Dr. Oliver Sacks states that music has cultural and community relevance for human beings, it brings people together. However, he notes that music not only fundamentally creates a social bond, it literally also shapes the brain. Perhaps musical activity involves many parts of the brain (emotional, motor and cognitive areas), even more than what is used for language, suggest Sacks.

When music has been applied in Dr. Sacks practice in neurology, he states that he has seen patients with Parkinson’s disease who were initially non-responsive, become alert when music is applied in treatment. People with aphasia, which is a loss of the use of language most commonly caused by stroke, retrieve words, in song, they could not otherwise utter. He has viewed people with Tourette's syndrome, who may be distracted by physical and sometimes verbal tics, able to find means of managing or by-passing their tics through music, and people with extreme forms of amnesia, unable to remember what happened to them a few minutes ago, able to sing or play long, complicated pieces of music, or even to conduct an orchestra or choir. He also notes that in Alzheimer's disease and other types of dementia sufferers are able to respond to music when no other treatment is able to reach them.

In closing, Dr.Sacks says that the profound bond between music and our brains and the simple act of singing can be good medicine at any age.

Reflection:

As a music therapist interested in the various means of evoking memories and responses through music, I found the article quiet intriguing. The examples that Dr. Sacks provided as to the various responses of patients with diverse diagnoses responding to music treatment is astonishing. Furthermore, this article written by Dr. Sacks, a practicing neurologist, provides more credibility to the value of music as treatment. The value for me comes from the cross-disciplinary practice; practitioners, aside from music therapist, who also see the value in music as treatment.

Moreover, I believe that at this time, in the field of music therapy, further cross-disciplinary research must continue, in order to bring the value of music therapy to the mainstream.

Building The Musical Muscle

Source:
http://www.ted.com/talks/charles_limb_building_the_musical_muscle.html

Charles Limb performs cochlear implantation, a surgery that treats hearing loss and can restore the ability to hear speech.

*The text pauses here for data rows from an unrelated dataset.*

(** ** The disk geometry *)
Section DiskGeometry.
(** For a device of at most 255 * 16384 sectors [nftl_add_mtd] computes
    a geometry without dividing by zero, with at most 16 heads and 1024
    cylinders' worth of tracks, that covers no more than the device and loses
    less than one cylinder of it. *)
Theorem calc_geometry_covers size :
  0 < size <= 255 * 16384 ->
  exists h s c, calc_geometry size = Some (h, s, c) /\
    0 < h <= 16 /\ 0 < s <= 255 /\ 0 <= c <= 1024 /\
    h * s * c <= size < h * s * c + h * s.
Proof.
  intros Hsz. unfold calc_geometry, cdiv, cmod, truth. change (1024 * 16 =? 0) with false. cbn [mbind option_bind].
  change (1024 * 16) with 16384.
  pose proof (Z.div_mod size 16384 ltac:(lia)) as Hdm.
  pose proof (Z.mod_pos_bound size 16384 ltac:(lia)) as Hm.
  assert (Hq : 0 <= size / 16384 <= 255) by (split; [apply Z.div_pos; lia|apply Z.div_le_upper_bound; lia]).
  rewrite (u8_id (size / 16384)) by (unfold in_u8; lia).
  destruct (size mod 16384 =? 0) eqn:E; zbool; cbn [negb].
  - exists 16, (size / 16384), 1024. split_and!; [done|lia..].
  - assert (Hq1 : size / 16384 < 255) by nia.
    set (s := size / 16384 + 1). rewrite (u8_id s) by (unfold in_u8; lia).
    destruct (1024 * s =? 0) eqn:Es; zbool; [lia|]. cbn [mbind option_bind].
    pose proof (Z.div_mod size (1024 * s) ltac:(lia)) as Hdm2.
    pose proof (Z.mod_pos_bound size (1024 * s) ltac:(lia)) as Hm2.
    assert (Hh : 0 <= size / (1024 * s) < 16).
    { split; [apply Z.div_pos; lia|]. apply Z.div_lt_upper_bound; lia. }
    rewrite (u8_id (size / (1024 * s))) by (unfold in_u8; lia).
    destruct (size mod (1024 * s) =? 0) eqn:E2; zbool; cbn [negb].
    + exists (size / (1024 * s)), s, 1024. split_and!; try done; nia.
    + set (h := size / (1024 * s) + 1). rewrite (u8_id h) by (unfold in_u8; lia).
      destruct (h * s =? 0) eqn:Eh; zbool; [nia|]. cbn [mbind option_bind].
      pose proof (Z.div_mod size (h * s) ltac:(lia)) as Hdm3.
      pose proof (Z.mod_pos_bound size (h * s) ltac:(nia)) as Hm3.
      assert (Hc : 0 <= size / (h * s) <= 1024).
      { split; [apply Z.div_pos; nia|]. apply Z.div_le_upper_bound; nia. }
      rewrite (u16_id (size / (h * s))) by (unfold in_u16; lia).
      exists h, s, (size / (h * s)). split_and!; try done; nia.
Qed.
End DiskGeometry.

(** ** A page layer in memory, and the properties on it *)
Section Memory.
Context (g : mtd_info).

#[local] Instance mem_store : PageStore (list (list Z)) := {
  ps_read p buf := let! m := gets id in
    match arr_get m p with
    | Some d => ret (0, blit d buf)
    | None => ret (-1, buf)
    end;
  ps_write p data := let! m := gets id in
    match arr_set m p (take (Z.to_nat (writesize g)) data) with
    | Some m' => modify (fun _ => m') ;; ret 0
    | None => ret 255
    end
}.

Lemma mem_page m p (d : list Z) : Forall (fun d => arr_len d = writesize g) m -> arr_get m p = Some d -> arr_len d = writesize g.
Proof. intros Hm E. rewrite Forall_lookup in Hm. unfold arr_get in E. destruct (0 <=? p); [|done]. by eapply Hm. Qed.
#[local] Instance mem_laws : PageStoreLaws (list (list Z)) g.
Proof.
  refine {| ps_state := Z -> option (list Z);
    ps_rep m a := Forall (fun d => arr_len d = writesize g) m /\ forall p d, a p = Some d -> arr_get m p = Some d;
    ps_page a p := a p; ps_put a p d q := if q =? p then Some d else a q; ps_fits a p := is_Some (a p) |}.
  - intros m a p d [Hm Ha] Hp. by eapply mem_page, Ha.
  - done.
  - intros m a p buf [Hm Ha] Hp Hb. unfold bind, gets, id. cbn. destruct (arr_get m p) as [v|] eqn:E.
    + exists 0, (blit v buf), m. pose proof (mem_page m p v Hm E) as Hv. split_and!; try done.
      * unfold blit, arr_len in *. rewrite length_app, length_drop. lia.
      * intros _ d Hd. specialize (Ha p d Hd). rewrite E in Ha. injection Ha as <-. by apply take_blit.
    + exists (-1), buf, m. by split_and!.
  - intros m a p data [Hm Ha] [d0 Hd0] Hb. unfold bind, gets, id. cbn.
    pose proof (arr_get_Some _ _ _ (Ha p d0 Hd0)) as Hp. pose proof (mem_page m p d0 Hm (Ha p d0 Hd0)). pose proof (arr_len_nonneg d0). rewrite arr_set_in by done. set (d := take _ data).
    exists 0, (<[Z.to_nat p := d]> m), (fun q => if q =? p then Some d else a q). split_and!; try done.
    + apply Forall_insert; [done|]. unfold d, arr_len in *. rewrite length_take. lia.
    + intros q e. rewrite (arr_get_set m p q d) by by apply arr_set_in. destruct (q =? p); [done|apply Ha].
    + intros q Hq. by apply Z.eqb_neq in Hq as ->.
Defined.
End Memory.

(** Two blocks of two pages of 4096 bytes. *)
Definition page_geo : mtd_info := MkMtd 16384 8192 4096 128.

Definition page_geo_ok : geo_ok page_geo.
Proof. split; try (vm_compute; intuition congruence); [by exists 1|by exists 2]. Defined.

#[export] Instance page_mem : PageStore (list (list Z)) := mem_store page_geo.
#[export] Instance page_mem_laws : PageStoreLaws (list (list Z)) page_geo := mem_laws page_geo.

Definition page_of (v : Z) : list Z := replicate 4096 v.
(** Sector 0 was read last; nothing is in the write cache. *)
Definition page_core : core (list (list Z)) :=
  MkCore (replicate 4 (page_of 7)) 0xffff 0xff (page_of 0) 0 0 (page_of 7).
(** All pages are known. *)
Definition page_known : Z -> option (list Z) := fun p => arr_get (replicate 4 (page_of 7)) p.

But as a musician too, Limb thinks about what the implants lack: They don't let you fully experience music yet. (There's a hair-raising example.) At TEDMED, Limb reviews the state of the art and the way forward.

Charles Limb has two titles on his official website: Associate Professor, Otolaryngology, Head & Neck Surgery, and Faculty, Peabody Conservatory of Music. He combines his two passions to study the way the brain creates and perceives music. He's a hearing specialist and surgeon at Johns Hopkins who performs cochlear implantations on patients who have lost their hearing.And he plays sax, piano and bass.


Reflection:

He goes further to state, "Now the question comes to mind: Is there any hope?And yes, there is hope. Now I don't know if anybody knows who this is. This is ... does somebody know?This is Beethoven. Now why would we know what Beethoven's skull looks like? Because his grave was exhumed. And it turns out that his temporal bones were harvested when he died to try to look at the cause of his death, which is why he has molding clay and his skull is bulging out on the side there. But Beethoven composed music long after he lost his hearing. What that suggests is that, even in the case of hearing loss, the capacity for music remains. The brains remain hardwired for music."


Recently, at the Colloquy on Music in Health and Medicine at the Faculty of Music, University of Toronto, we heard from Lorna MacDonald, the Lois Marshall Chair of Voice Studies who reported on a Cochlear-Implant Singing Study at the Hospital for Sick Children.  In collaboration with Talar Hopyan, Dr. Blake Papsin, and Karen Gordon, Lorna MacDonald has been focusing on enhanced speech inflection through singing lessons for teenage CI-users implanted in early childhood.  It is inspiring to know that so many in the fields of medicine and music are working toward the improvement for others.